MARTIN: OK. So, Cheryl, what contracts did you look at, and what were some of the key findings?
THOMPSON: We looked at a particular portion of all those contracts, ones where the government didn't require companies to go through a full competitive bidding process. More than 250 companies got contracts worth more than a million dollars - fit into that category. And my colleagues Joel Rose and Robert Benincasa and I reviewed those and then reached out to many of the companies listed to learn more. And one of the key findings is that many of these companies had almost no experience either manufacturing or delivering PPE, the personal protective equipment. It just wasn't their typical line of work.
MARTIN: OK. So no experience, and even so, they got multimillion-dollar contracts.
THOMPSON: Absolutely, they did. Some contractors had never worked in the medical field. One company was a school security consultant; another was a liquor importer. And that last one was a California contractor who imported vodka.
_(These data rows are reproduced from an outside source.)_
(** * The shared packages layer of fissile: image name, layer matching and
      docker build context

    A shallow embedding of the [builder] package's packages image builder:
    the [PackagesImageBuilder], its [tarWalker], [determinePackagesLayerBaseImage],
    [NewDockerPopulator] and [GetPackagesLayerImageName], together with the
    parts of the Go runtime and standard library they run on (strings, maps
    with unspecified iteration order, [sort.Sort], [crypto/sha1],
    [encoding/hex], [archive/tar], [path/filepath]). *)

From Stdlib Require Import ZArith List String Ascii Lia Permutation Sorted.
From Stdlib Require OrderedTypeEx.
From stdpp Require Import base option list gmap strings.

Local Open Scope string_scope.
Local Open Scope Z_scope.

Set Warnings "-register-all".

(** ** Go strings

    A Go [string] is a sequence of bytes: Rocq's [string] of 8-bit [ascii]. *)

Module GoString.

Fixpoint bytes (s : string) : list Z :=
  match s with
  | EmptyString => []
  | String c s' => Z.of_N (N_of_ascii c) :: bytes s'
  end.

(** [len(s)] *)
Definition len (s : string) : Z := Z.of_nat (String.length s).

(** [strings.Replace(s, old, new, -1)] for one-byte [old] and [new]. *)
Fixpoint replace_byte (old new : ascii) (s : string) : string :=
  match s with
  | EmptyString => EmptyString
  | String c s' =>
      String (if Ascii.eqb c old then new else c) (replace_byte old new s')
  end.

(** [strings.Split(s, sep)] for a one-byte separator: the pieces between
    the separators, one more piece than there are separators. *)
Fixpoint split (sep : ascii) (s : string) : list string :=
  match s with
  | EmptyString => [EmptyString]
  | String c s' =>
      if Ascii.eqb c sep then EmptyString :: split sep s'
      else match split sep s' with
           | [] => [String c EmptyString]
           | p :: ps => String c p :: ps
           end
  end.

(** [strings.Join(parts, sep)] *)
Fixpoint join (sep : string) (parts : list string) : string :=
  match parts with
  | [] => EmptyString
  | [p] => p
  | p :: ps => p ++ sep ++ join sep ps
  end.

(** [strings.Contains(s, c)] for one byte. *)
Fixpoint contains (c : ascii) (s : string) : bool :=
  match s with
  | EmptyString => false
  | String d s' => Ascii.eqb d c || contains c s'
  end.

(** The built-in [<] on strings: bytewise lexicographic. *)
Definition less (a b : string) : bool := String.ltb a b.

End GoString.

(** ** [crypto/sha1] and [encoding/hex] *)

Module Sha1.

Definition w32 (x : Z) : Z := x mod 2 ^ 32.

Definition rotl (n x : Z) : Z :=
  w32 (Z.lor (Z.shiftl x n) (Z.shiftr x (32 - n))).

Definition add32 (x y : Z) : Z := w32 (x + y).
(** * os-find: a shallow embedding of [find.cpp]

    The program walks a directory tree breadth first, filters the entries
    that are not directories with [checkStat] and either prints the matched
    paths or hands them to one child process.

    The embedding keeps the structure of the source: one definition per
    function of [find.cpp], under the same name.  System calls are answered
    by a [world] (the directory tree, [fork] and [waitpid]); what the process
    does to the outside is recorded as a chronological [trace] of [event]s,
    threaded through a small state-and-exit monad [M]. *)

From Stdlib Require Import ZArith List String Ascii Bool Lia PeanoNat.
From Stdlib Require Import DecimalString.
From Stdlib Require Import DecimalPos.
Import ListNotations.

Local Open Scope string_scope.
Local Open Scope Z_scope.

(** ** Machine integers (LP64: [int] has 32 bits, [long long], [off_t] 64,
       [ino_t] and [nlink_t] are unsigned 64-bit) *)

Definition INT_MIN : Z := - 2 ^ 31.
Definition INT_MAX : Z := 2 ^ 31 - 1.
Definition LLONG_MIN : Z := - 2 ^ 63.
Definition LLONG_MAX : Z := 2 ^ 63 - 1.

(** Conversion of a [long long] to [int]: the value modulo 2^32, read as a
    two's complement number. *)
Definition to_int (v : Z) : Z := (v + 2 ^ 31) mod 2 ^ 32 - 2 ^ 31.

(** Conversion of an [int] to an unsigned 64-bit type ([ino_t] and, on
    x86-64, [nlink_t]): the value modulo 2^64. *)
Definition to_u64 (v : Z) : Z := v mod 2 ^ 64.

(** ** The data of the source *)

(** [enum sizeArea]. *)
Inductive sizeArea : Type := EMPTY | LESS | GREATER | EQUAL.

(** [struct Request]. *)
Record Request : Type := mkRequest {
  filePath : string;
  inumNeeded : bool;
  nameNeeded : bool;
  sizeNeeded : bool;
  nlinksNeeded : bool;
  execNeeded : bool;
  inodeNumber : Z;
  name : string;
  executionPath : string;
  nlinkNumber : Z;
  size : Z;
  neededSizeArea : sizeArea
}.

(** [Request request;] in [main]: the flags and [neededSizeArea] have
    default member initialisers, the strings are empty.  The three numbers
    are left indeterminate by the source; they are only ever read under
    their [...Needed] flag, and 0 stands for them here. *)
Definition default_Request : Request :=
  {| filePath := ""; inumNeeded := false; nameNeeded := false;
     sizeNeeded := false; nlinksNeeded := false; execNeeded := false;
     inodeNumber := 0; name := ""; executionPath := "";
     nlinkNumber := 0; size := 0; neededSizeArea := EMPTY |}.

Definition set_filePath (r : Request) (v : string) : Request :=
  mkRequest v (inumNeeded r) (nameNeeded r) (sizeNeeded r) (nlinksNeeded r)
    (execNeeded r) (inodeNumber r) (name r) (executionPath r)
    (nlinkNumber r) (size r) (neededSizeArea r).

Definition set_inodeNumber (r : Request) (v : Z) : Request :=
  mkRequest (filePath r) (inumNeeded r) (nameNeeded r) (sizeNeeded r)
    (nlinksNeeded r) (execNeeded r) v (name r) (executionPath r)
    (nlinkNumber r) (size r) (neededSizeArea r).

Definition set_nlinkNumber (r : Request) (v : Z) : Request :=
  mkRequest (filePath r) (inumNeeded r) (nameNeeded r) (sizeNeeded r)
    (nlinksNeeded r) (execNeeded r) (inodeNumber r) (name r)
    (executionPath r) v (size r) (neededSizeArea r).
That company got a $48 million contract from FEMA to supply KN95 respirator masks. I'm still waiting on an answer from the agency on what he has produced so far. But we also found many companies played the role of middlemen. They didn't make what the government needed, so they had to go find it, and it was often in China. And we also found that at least three companies formed just days before they got the contracts.
MARTIN: So why? I mean, aren't there rules in contracting that would require the government to pick companies with reliable track records?
THOMPSON: There are rules for contracting, for sure. And FEMA and other agencies do say they have a rigorous vetting process, and they look into companies with prior government contracting experience and other factors. But there's also a theory that, in a crisis, you just do what you have to do. Juliette Kayyem is a former official at the Department of Homeland Security, and she explains it this way.
JULIETTE KAYYEM: The theory is you go big or stay home. You just do a lot. Some of it may be mistakes; some of it may not. And then - but, you know, if it can solve the problem, no one's going to be mad at you.
THOMPSON: That's the theory, Rachel, but there's a price to pay - whether the government ends up paying too much or whether companies can't deliver.
MARTIN: And could you tell, Cheryl, whether companies were able to deliver, even given the lack of experience?
THOMPSON: Well, some did, some didn't. Or they couldn't deliver on time and needed an extension. And remember, Rachel, that this is - was at a time when it was urgent to get the equipment fast. So one example of someone who did deliver is Concourse Federal Group. That company got a $2 million contract with the VA to deliver things like masks and hand sanitizer. Geoff Perkins is the co-founder and president of that company.
GEOFF PERKINS: They're in crisis mode. We quickly moved into crisis mode to try to help them the best we could. Obviously, starting into a new business line, there's always a concern. Whether you're in a crisis like this or just normal, there's always unknowns - so, you know, is the PPE really going to get delivered on time, where we need it to be, of the right quality, of the right origin, etc.
THOMPSON: Perkins says, Rachel, that he only charged 5% above cost, but he delivered.
MARTIN: Right. So he did, but others didn't. What's the story with them?
THOMPSON: That's right. Others didn't, or either they were late. A number of companies we looked into had to request extensions. For example, I spoke to the owner of a three-person company in suburban Dallas who has two contracts worth up to $20 million to supply face shields. He had to bring in subcontractors to do the job, and he got FEMA to extend his delivery deadline. So the risk is that while a few companies without any prior experience can deliver, there are many, many more who won't.
MARTIN: Cheryl W. Thompson from NPR's investigations team. Thank you so much, Cheryl, we appreciate it.